A major focus within the OpenMRS community is how to efficiently extract data from the production database for reporting, analysis, and clinical decision support. Using modern data engineering tools to extract and transform data from OpenMRS can greatly reduce workload from the production line as well as improve the workflow of reporting and analysis. Additionally, the manual process of designing and developing ETL queries have been proven to be time-consuming, tedious, complex, and not scalable. To encourage collaboration within the community, a modern approach is desperately needed. AMPATH and Antara have been collaborating the past few months in designing and developing a modern ELT pipeline (proof of concept) using widely used data engineering tools and programming language. Here is what we have accomplished so far
-
We have been able to design a friendly-to-analytics DataFrame/Table schema for OpenMRS data that is relevant to many different groups and not specific to any OpenMRS implementation. As a strawman starting point, the derived dataframe consist of data elements extracted from Obs, Encounter, Orders, and Person table, with the flexibility to include other desired data elements.
-
Instead of using the ETL paradigm, which discourages collaboration effort, we leveraged on ELT pattern to extract and load data out of OpenMRS. Additionally, using ELT provides the ability to store extracted data on an intermediate datastore, so that the data can be efficiently loaded into an analytics environment/platform of choice. Currently, the intermediate datastore supports delta lake and Cassandra with the ability to plug in NoSQL/RDMS of choice. All logic for sourcing, sinking, and transformation is implemented using opensource stacks such as spark, debezium, kafka, casssandra, and recently open-sourced delta lake.
-
The pipeline supports both batch and streaming modes. After the batch process is completed, all updates done through OpenMRS are incrementally updated to the intermediate data store. To avoid code duplication, the batch pipeline and streaming share some common algorithms, with the ability to extend it very easily. We have tested this pipeline on a production level during peak-hour of data-entry (~80 events per second) with minimal latency (~ 4 seconds)
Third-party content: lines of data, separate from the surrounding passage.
(** X20. A time-out the clock never reaches changes nothing: the fit has
    the outcome and makes the calls of the same fit without the
    [timeout] option. *)
Theorem unexpired_timeout_changes_nothing data opts w t :
  Opt.timeout opts = JS.VNumber t ->
  (forall k, (Date_now (reads w) + t * 1000 <? Date_now k) = false) ->
  agree (levenbergMarquardt data opts w)
        (levenbergMarquardt data (without_timeout opts) w).
Proof.
  intros T X. unfold levenbergMarquardt.
  destruct (checkOptions_without_timeout data opts w t T)
    as [(e & C1 & C2)|(cfg & C1 & CT & C2)].
  - rewrite (bind_throw _ _ _ _ _ C1), (bind_throw _ _ _ _ _ C2).
    split; reflexivity.
  - rewrite (bind_ok _ _ _ _ _ C1), (bind_ok _ _ _ _ _ C2).
    cbn [never_expiring Cfg.parameters Cfg.weightSquare Cfg.maxIterations
         Cfg.errorTolerance Cfg.damping].
    apply agree_bind;
      [now apply (errorCalculation_clock_blind data _ _)|].
    intros e v1 v2 Tv. apply agree_bind.
    + apply (loop_unexpired _ _ _ _ _ _ CT X). exact Tv.
    + intros st u1 u2 Tu. now apply clock_blind_ret.
Qed.

(** ** The calls of [step] and the cost of a fit *)

Lemma step_world data params damping gd central ws w r w' :
  step data params damping gd central ws w = (r, w') ->
  w' = mkWorld (reads w)
         (trace w ++ EvStep damping :: EvModel params
                     :: flat_map (gradientCalls params gd central)
                          (seq 0 (length params))).
Proof.
  unfold step, bind at 1, emit. unfold bind at 1, call, bind at 1, emit, ret.
  unfold bind at 1.
  match goal with
  | |- context [gradientFunction ?d ?ev ?p ?g ?c ?w0] =>
      destruct (gradientFunction_world d ev p g c w0) as (J & G)
  end.
  rewrite G. cbn [reads trace]. unfold bind, lift, ret.
  destruct (inverse _); intros H; inversion H; subst;
    rewrite <- !app_assoc; reflexivity.
Qed.

(** X21. Whatever its outcome, [step] reads no clock and calls the model
    function at the current parameters first, then as [gradientFunction]
    does. *)
Theorem step_calls data params damping gd central ws w r w' :
  step data params damping gd central ws w = (r, w') ->
  w' = mkWorld (reads w)
         (trace w ++ EvStep damping :: EvModel params
                     :: flat_map (gradientCalls params gd central)
                          (seq 0 (length params))).
Proof. apply step_world. Qed.

Lemma count_gradientCalls params gd central l :
  count is_model (flat_map (gradientCalls params gd central) l)
  = ((if central then 2 else 1)
     * length (filter (fun param =>
                         negb (JS.is_zero_slot (nth param gd None))) l))%nat.
Proof.
  induction l as [|param l IH]; cbn [flat_map filter].
  - unfold count. simpl. lia.
  - rewrite count_app, IH. unfold gradientCalls.
    destruct (JS.is_zero_slot _); cbn [negb length].
    + unfold count. simpl. lia.
    + destruct central; unfold count; simpl; lia.
Qed.

Lemma count_model_calls kind l :
  (forall p, kind (EvModel p) = false) -> model_calls l -> count kind l = 0%nat.
Proof.
  intros K. unfold count. induction l as [|e l IH]; intros M; auto.
  destruct (M e (or_introl eq_refl)) as [p ->]. simpl. rewrite K.
  apply IH. intros e' I. apply M. now right.
Qed.

(** The calls of a trial that scores. *)
Lemma attempt_calls data cfg st w t w' :
  attempt data cfg st w = (Ok t, w') ->
  trace w'
  = trace w
    ++ EvStep (Loop.damping st) :: EvModel (Loop.parameters st)
       :: flat_map (gradientCalls (Loop.parameters st)
                      (Cfg.gradientDifference cfg)
                      (Cfg.centralDifference cfg))
            (seq 0 (length (Loop.parameters st)))
    ++ [EvModel (Trial.parameters t)].
Proof.
  unfold attempt, bind.
  destruct (step _ _ _ _ _ _ w) as [[[p j]|e] w1] eqn:S; [|discriminate].
  apply step_world in S. rewrite errorCalculation_run. unfold ret.
  intros H. inversion H; subst; clear H. cbn [trace Trial.parameters].
  rewrite <- app_assoc. reflexivity.
Qed.

Lemma last_model_app_model l p : last_model (l ++ [EvModel p]) = Some p.
Proof. induction l as [|e l IH]; simpl; [|rewrite IH]; reflexivity. Qed.

Lemma last_model_app_check l :
  last_model (l ++ [EvCheckTimeout]) = last_model l.
Proof. induction l as [|e l IH]; simpl; [|rewrite IH]; reflexivity. Qed.

(** The world an iteration leaves. *)
Lemma body_world data opts cfg st w r w' :
  body data opts cfg st w = (Ok r, w') ->
  exists t w1,
    attempt data cfg st w = (Ok t, w1)
    /\ ((exists st', r = Break st'
                     /\ Loop.parameters st' = Trial.parameters t
                     /\ trace w' = trace w1)
        \/ (exists st', r = Next st'
                        /\ Loop.parameters st' = Trial.parameters t
                        /\ trace w' = trace w1 ++ [EvCheckTimeout])).
Proof.
  unfold body, bind.
  destruct (attempt data cfg st w) as [[t|e] w1] eqn:A; [|discriminate].
  intros B. exists t, w1. split; auto. revert B.
  destruct (JS.isNaN (Trial.error t)).
  - unfold ret. intros H. inversion H; subst. left. eauto.
  - rewrite checkTimeout_run.
    match goal with |- context [if ?b then _ else _] => destruct b end;
      [discriminate|].
    unfold ret. intros H. inversion H; subst. right.
    eexists. split; [reflexivity|]. split; [apply settle_parameters|].
    reflexivity.
Qed.

Lemma attempt_cost data cfg st w t w' :
  length (Loop.parameters st) = length (Cfg.parameters cfg) ->
  attempt data cfg st w = (Ok t, w') ->
  exists l,
    trace w' = trace w ++ l
    /\ count is_step l = 1%nat
    /\ count is_model l = evaluationsPerIteration cfg
    /\ last_model (trace w') = Some (Trial.parameters t)
    /\ length (Trial.parameters t) = length (Cfg.parameters cfg).
Proof.
  intros Len A. pose proof A as I. apply attempt_inv in I as [P _].
  apply attempt_calls in A. eexists. split; [exact A|].
  split; [|split; [|split]].
  - change (EvStep (Loop.damping st) :: EvModel (Loop.parameters st)
            :: ?l)
      with ([EvStep (Loop.damping st); EvModel (Loop.parameters st)] ++ l).
    rewrite !count_app.
    rewrite (count_model_calls is_step (flat_map _ _))
      by (auto; apply gradientCalls_model_calls).
    reflexivity.
  - change (EvStep (Loop.damping st) :: EvModel (Loop.parameters st)
            :: ?l)
      with ([EvStep (Loop.damping st); EvModel (Loop.parameters st)] ++ l).
    rewrite !count_app, count_gradientCalls, Len.
    unfold evaluationsPerIteration, activeParameters, count. simpl. lia.
  - rewrite A, app_comm_cons, app_comm_cons, app_assoc.
    apply last_model_app_model.
  - rewrite P, clamped_length. exact Len.
Qed.

Lemma loop_calls data opts cfg fuel :
  forall st w st' w',
    length (Loop.parameters st) = length (Cfg.parameters cfg) ->
    last_model (trace w) = Some (Loop.parameters st) ->
    loop data opts cfg fuel st w = (Ok st', w') ->
    last_model (trace w') = Some (Loop.parameters st')
    /\ exists l,
         trace w' = trace w ++ l
         /\ count is_model l
            = (count is_step l * evaluationsPerIteration cfg)%nat.
Proof.
  induction fuel as [|fuel IH]; intros st w st' w' Len LM; simpl.
  - destruct (_ && _); unfold ret; intros H; inversion H; subst;
      (split; [auto|exists []; rewrite app_nil_r; auto]).
  - destruct (_ && _);
      [|unfold ret; intros H; inversion H; subst;
        (split; [auto|exists []; rewrite app_nil_r; auto])].
    unfold bind.
    destruct (body data opts cfg st w) as [[r|e] w1] eqn:B; [|discriminate].
    apply body_world in B
      as (t & w2 & A & [(s1 & -> & P & T)|(s1 & -> & P & T)]);
      apply (attempt_cost _ _ _ _ _ _ Len) in A
        as (l & Tl & S & M & LMt & Lt).
    + unfold ret. intros H. inversion H; subst; clear H.
      split; [now rewrite T, P|].
      exists l. rewrite T, S, M. split; [exact Tl|lia].
    + intros L. apply IH in L as (LM' & l2 & T2 & C2).
      * split; [exact LM'|].
        exists ((l ++ [EvCheckTimeout]) ++ l2). split.
        -- rewrite T2, T, Tl, <- !app_assoc. reflexivity.
        -- rewrite !count_app, C2, S, M.
           change (count is_model [EvCheckTimeout]) with 0%nat.
           change (count is_step [EvCheckTimeout]) with 0%nat. nia.
      * simpl. now rewrite P.
      * simpl. rewrite T, last_model_app_check, P. exact LMt.
Qed.

(** X22. A fit that returns has evaluated the model function once for the
    initial error and, for each call of [step], as often as one iteration
    needs: twice plus once (twice with central differences) per parameter
    whose step is not [0]. *)
Theorem model_evaluations_of_a_fit data opts w cfg w1 r w' :
  checkOptions data opts w = (Ok cfg, w1) ->
  levenbergMarquardt data opts w = (Ok r, w') ->
  exists l,
    trace w' = trace w ++ l
    /\ count is_model l
       = (1 + count is_step l * evaluationsPerIteration cfg)%nat.
Proof.
  intros C. unfold levenbergMarquardt, bind. rewrite C.
  rewrite errorCalculation_run.
  destruct (loop _ _ _ _ _ _) as [[st|?] w3] eqn:L; [|discriminate].
  unfold ret. intros H. inversion H; subst; clear H.
  apply checkOptions_trace in C.
  apply loop_calls in L as (_ & l & T & K); simpl; auto.
  - exists (EvModel (Cfg.parameters cfg) :: l). split.
    + simpl in T. rewrite T, C, <- app_assoc. reflexivity.
    + change (EvModel (Cfg.parameters cfg) :: l)
        with ([EvModel (Cfg.parameters cfg)] ++ l).
      rewrite !count_app, K. reflexivity.
  - apply last_model_app_model.
Qed.

(** X23. The last call of the model function in a fit that returns was
    made at the parameters it returns, whether the last step was accepted
    or rejected. *)
Theorem last_evaluation_is_at_returned_parameters data opts w r w' :
  levenbergMarquardt data opts w = (Ok r, w') ->
  last_model (trace w') = Some (Fit.parameterValues r).
Proof.
  unfold levenbergMarquardt, bind.
  destruct (checkOptions data opts w) as [[cfg|?] w1] eqn:C; [|discriminate].
  rewrite errorCalculation_run.
  destruct (loop _ _ _ _ _ _) as [[st|?] w3] eqn:L; [|discriminate].
  unfold ret. intros H. inversion H; subst; clear H.
  apply loop_calls in L as (LM & _); simpl; auto.
  apply last_model_app_model.
Qed.

(** ** What the validation accepts *)

(** X24. The validation asks for nothing else: samples that are two arrays
    of one length, at least [2], a damping that is not [<= 0] (NaN
    passes), initial values that are absent or an array, bound vectors of
    equal length, and [gradientDifference], [weights] and [timeout] of
    the right types are accepted, and the initial parameters are the
    array given, or the ones. *)
Theorem well_formed_input_is_accepted data opts w xs ys params :
  Data.x data = JS.VArray xs -> Data.y data = JS.VArray ys ->
  (2 <= length xs)%nat -> length xs = length ys ->
  (JS.default_opt (Opt.damping opts) 1e-2 <=? 0) = false ->
  (if JS.truthy (Opt.initialValues opts) then Opt.initialValues opts
   else JS.VArray (repeat 1 arity)) = JS.VArray params ->
  length (JS.default_opt (Opt.maxValues opts)
            (repeat JS.MAX_SAFE_INTEGER (length params)))
  = length (JS.default_opt (Opt.minValues opts)
              (repeat JS.MIN_SAFE_INTEGER (length params))) ->
  (forall b len, Opt.gradientDifference opts <> JS.VOther b len) ->
  (forall b len, Opt.weights opts <> JS.VOther b len) ->
  (Opt.timeout opts = JS.VUndefined
   \/ exists t, Opt.timeout opts = JS.VNumber t) ->
  exists cfg w',
    checkOptions data opts w = (Ok cfg, w')
    /\ Cfg.parameters cfg = params.
Proof.
  intros Hx Hy L2 Len D P B G W T.
  unfold checkOptions. rewrite Hx, Hy, D, P.
  cbn [JS.truthy JS.isArray JS.elements JS.length_of JS.new_Array_length
       negb orb].
  rewrite <- Len.
  destruct (Nat.ltb_spec (length xs) 2); [lia|]. cbn [orb].
  rewrite Nat.eqb_refl. cbn [negb]. rewrite B, Nat.eqb_refl. cbn [negb].
  unfold bind, gradientDifferenceArray, weightFiller, timeoutClosure, ret,
    bind, now.
  destruct (Opt.gradientDifference opts) as [|g|g|b l]; cbn [JS.default];
    [| | |now destruct (G b l)];
    destruct (Opt.weights opts) as [|v|ws|b l]; cbn [JS.default];
    try (now destruct (W b l));
    repeat match goal with
           | |- context [if ?c then _ else _] => destruct c
           end;
    destruct T as [->|[t ->]]; eexists; eexists; split; reflexivity.
Qed.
For more details, we will have a brief demo during Burke’s ETL vision statement meeting (yet to be scheduled), feel free to join us, and we will be able to discuss possible directions we can take as a community. Hopefully, the call and the proof of concept will take this conversation to the next level. Please feel free to post follow up questions or some of the things you need or would like to see /discuss during the demo. Should you need immediate clarification, please feel free to post via this thread.